6 Responses to “Toward a Pedagogical Shift”

  1. C Winter says:

    Curiosity is piqued not peaked but otherwise your suggestions are excellent!

    [NOTE from editor: Thank you. This error has been corrected.]

  2. Donald Steinmuller says:

    I agree. Closed book tests are not appropriate. All clinical teaching and activity as a MD provider should revolve around how to get the best information on the problem from resources like Uptodate and journal and/or internet search, asking opinions of peers and staff and then formulating the best and most appropriate plan with patient, recording plan in chart and communicate the plan to patient, co MD’s and other caregivers. Residents and fellows need to learn how to learn by doing these tasks supervised by attendings on rounds. All scut work, information gathering be done by non MD, non nurses, non therapists (use assistants, scribes. Or direct transfer from lab and medical equipment) and reviewed and supplemented by those directly interacting with patient and making decisions. Change is definitely needed. No wasted time. Spend the time with learning how to learn and patient and family interaction and formulating a best and Uptodate treatment plan.

  3. Nathan Wagstaff says:

    I don’t understand the difference between “discovery rounds” and “prerounds”. I read it 3 times, and they still sound the same to me. I am obviously missing something.

    • Sneha Shah, MD says:

      Hi Nathan,

      Thanks for asking for clarification. In many teaching hospitals (including all at which I’ve been a student or resident) have a system where here is how the morning typically goes:
      1. Team received signout from the overnight cross-covering team.
      2. Team starts to “pre-round.” Pre-rounding is an activity where student, interns, and senior residents will independently review patient records, write down pertinent information like vitals and labs, and jot down their plans for the day. Depending on how many patients one is carrying or how advanced they are in their career, they write a lot or a little. Pre-rounds also include, going to (in most cases RUSHING TO) see all of the patients. All of this is done without the attending.
      3. Then the official rounds start as the attending arrive. Some prefer table-rounds which are where the team including the attending sits down and discuss patients. Some prefer bedside rounds where the team goes to the patient rooms and discuss there. Both of these traditional models of rounds are where the students/interns present data they gathered during pre-rounding and present it to the attending.

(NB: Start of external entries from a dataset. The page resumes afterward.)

(* ===== verification/Spinlock.v ===== *)
(** * Spin locks (spinlock.c, spinlock.h, struct cpu of proc.h)

    The first part gives [pushcli], [popcli], [holding], [acquire],
    [release] and [getcallerpcs] as functions of one CPU's state and of one
    lock.  The second part is a step relation in which any number of CPUs run
    [acquire]; critical section; [release] on one shared lock, with one access
    to shared memory per step, and the mutual exclusion theorem for it. *)
From S2P Require Import Prelude Machine.

Open Scope Z_scope.

(** ** struct cpu

    [c_if] is the interrupt flag of the CPU's eflags register and [c_cr3] its
    page table register; the other fields are those of [struct cpu].  [c_proc]
    is the index in [ptable.proc] of the process the CPU runs. *)
Record cpu := mkCpu {
  c_ss0 : Z;
  c_esp0 : Z;
  c_ncli : Z;
  c_intena : Z;
  c_proc : option nat;
  c_if : bool;
  c_cr3 : Z }.

Definition set_ncli (n : Z) (c : cpu) : cpu :=
  mkCpu (c_ss0 c) (c_esp0 c) n (c_intena c) (c_proc c) (c_if c) (c_cr3 c).
Definition set_intena (i : Z) (c : cpu) : cpu :=
  mkCpu (c_ss0 c) (c_esp0 c) (c_ncli c) i (c_proc c) (c_if c) (c_cr3 c).
Definition set_c_proc (p : option nat) (c : cpu) : cpu :=
  mkCpu (c_ss0 c) (c_esp0 c) (c_ncli c) (c_intena c) p (c_if c) (c_cr3 c).
Definition set_if (b : bool) (c : cpu) : cpu :=
  mkCpu (c_ss0 c) (c_esp0 c) (c_ncli c) (c_intena c) (c_proc c) b (c_cr3 c).
Definition set_ts (ss0 esp0 : Z) (c : cpu) : cpu :=
  mkCpu ss0 esp0 (c_ncli c) (c_intena c) (c_proc c) (c_if c) (c_cr3 c).
Definition set_cr3 (v : Z) (c : cpu) : cpu :=
  mkCpu (c_ss0 c) (c_esp0 c) (c_ncli c) (c_intena c) (c_proc c) (c_if c) v.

      What I am proposing are “discovery-rounds.” Here, the learners would. not spend/waste time writing down vitals, labs, imaging results, and whatever else they spend time writing down during pre-rounds. Rather, the team would bring a computer to the patient’s room and present this data fresh to the team. The thought is then they can spend the traditional pre-rounding time actually talking to patients more, reading about diseases, or prepping notes.

      Hope that helps!

      • Mariana da Silva Jardim says:

        I just loved your ” discovery-rounds” idea. Optimizing our time so we can actually practice medicine by staying at the bed side taking care of our patients. This is what technology in Medicine should be about.

  4. Luiz A. M. Fonseca says:

    I was amazed that you have Paulo (this is the correct spelling, in Portuguese, Paolo is the Italian version of the same name) Freire’s pedagogy as one of your references. Here in Brazil we have the bad luck of currently having rulers who are trying to ban Freire from schools.
    I congratulate you for your choice.